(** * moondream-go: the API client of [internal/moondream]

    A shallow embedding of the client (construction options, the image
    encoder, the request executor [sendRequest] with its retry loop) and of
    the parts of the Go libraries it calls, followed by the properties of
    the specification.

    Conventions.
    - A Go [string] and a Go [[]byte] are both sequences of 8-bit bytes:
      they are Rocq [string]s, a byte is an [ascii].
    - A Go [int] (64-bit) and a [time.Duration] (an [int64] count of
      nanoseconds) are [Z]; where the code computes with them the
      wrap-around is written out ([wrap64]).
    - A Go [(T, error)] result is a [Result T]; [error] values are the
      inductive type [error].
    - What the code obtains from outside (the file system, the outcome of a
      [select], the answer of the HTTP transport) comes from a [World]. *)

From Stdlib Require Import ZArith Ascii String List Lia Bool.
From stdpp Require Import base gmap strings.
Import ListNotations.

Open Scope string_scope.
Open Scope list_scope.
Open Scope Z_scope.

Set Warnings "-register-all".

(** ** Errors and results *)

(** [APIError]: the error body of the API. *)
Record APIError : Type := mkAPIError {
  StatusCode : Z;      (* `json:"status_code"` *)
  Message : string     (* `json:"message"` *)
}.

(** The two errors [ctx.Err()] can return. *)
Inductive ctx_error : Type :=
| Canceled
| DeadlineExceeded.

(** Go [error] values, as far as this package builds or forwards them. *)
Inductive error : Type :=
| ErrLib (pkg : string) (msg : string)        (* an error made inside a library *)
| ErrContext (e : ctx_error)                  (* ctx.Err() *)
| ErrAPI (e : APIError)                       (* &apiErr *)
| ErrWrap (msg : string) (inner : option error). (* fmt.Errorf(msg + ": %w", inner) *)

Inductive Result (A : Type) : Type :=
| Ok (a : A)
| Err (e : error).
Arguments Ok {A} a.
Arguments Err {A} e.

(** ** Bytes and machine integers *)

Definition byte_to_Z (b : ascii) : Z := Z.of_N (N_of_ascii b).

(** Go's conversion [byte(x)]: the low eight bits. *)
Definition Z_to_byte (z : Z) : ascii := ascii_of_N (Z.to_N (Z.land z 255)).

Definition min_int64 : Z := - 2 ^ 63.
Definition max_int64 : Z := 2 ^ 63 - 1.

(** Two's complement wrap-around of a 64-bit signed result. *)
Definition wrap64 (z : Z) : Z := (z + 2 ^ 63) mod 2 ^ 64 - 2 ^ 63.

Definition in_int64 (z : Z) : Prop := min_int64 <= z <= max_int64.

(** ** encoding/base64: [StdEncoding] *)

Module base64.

_ _ _

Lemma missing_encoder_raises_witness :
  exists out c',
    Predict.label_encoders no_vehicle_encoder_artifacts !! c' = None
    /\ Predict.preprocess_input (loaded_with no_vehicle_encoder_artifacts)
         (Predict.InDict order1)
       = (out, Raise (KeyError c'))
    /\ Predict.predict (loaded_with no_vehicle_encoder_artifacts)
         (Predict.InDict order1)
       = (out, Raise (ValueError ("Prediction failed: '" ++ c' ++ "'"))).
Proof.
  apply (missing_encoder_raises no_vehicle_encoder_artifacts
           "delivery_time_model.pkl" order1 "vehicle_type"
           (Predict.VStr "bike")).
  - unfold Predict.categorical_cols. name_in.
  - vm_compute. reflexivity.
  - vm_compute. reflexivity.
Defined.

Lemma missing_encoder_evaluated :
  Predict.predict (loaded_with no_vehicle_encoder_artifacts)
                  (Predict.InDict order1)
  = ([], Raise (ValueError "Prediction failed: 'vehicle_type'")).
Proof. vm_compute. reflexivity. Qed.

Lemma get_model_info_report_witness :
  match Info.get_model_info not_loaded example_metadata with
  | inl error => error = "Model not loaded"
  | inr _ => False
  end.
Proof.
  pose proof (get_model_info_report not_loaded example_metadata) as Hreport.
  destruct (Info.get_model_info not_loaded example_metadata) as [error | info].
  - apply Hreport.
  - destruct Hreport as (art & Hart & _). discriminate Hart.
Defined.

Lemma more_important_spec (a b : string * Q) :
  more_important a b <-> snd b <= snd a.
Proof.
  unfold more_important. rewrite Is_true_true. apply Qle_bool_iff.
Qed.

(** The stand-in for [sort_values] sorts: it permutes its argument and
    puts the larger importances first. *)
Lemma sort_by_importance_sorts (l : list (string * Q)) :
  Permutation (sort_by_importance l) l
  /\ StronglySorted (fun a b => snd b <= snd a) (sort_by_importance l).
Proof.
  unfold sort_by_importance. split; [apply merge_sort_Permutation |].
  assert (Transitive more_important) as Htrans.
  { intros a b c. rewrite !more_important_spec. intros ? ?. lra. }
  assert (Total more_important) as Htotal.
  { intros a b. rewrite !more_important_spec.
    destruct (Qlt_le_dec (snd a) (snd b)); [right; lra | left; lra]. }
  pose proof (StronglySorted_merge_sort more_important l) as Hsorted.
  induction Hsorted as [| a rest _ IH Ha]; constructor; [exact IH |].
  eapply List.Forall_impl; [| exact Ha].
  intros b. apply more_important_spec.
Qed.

_ _ _

Find every line above where the word "Open" occurs, and copy that line.

Open Scope string_scope.
Open Scope list_scope.
Open Scope Z_scope.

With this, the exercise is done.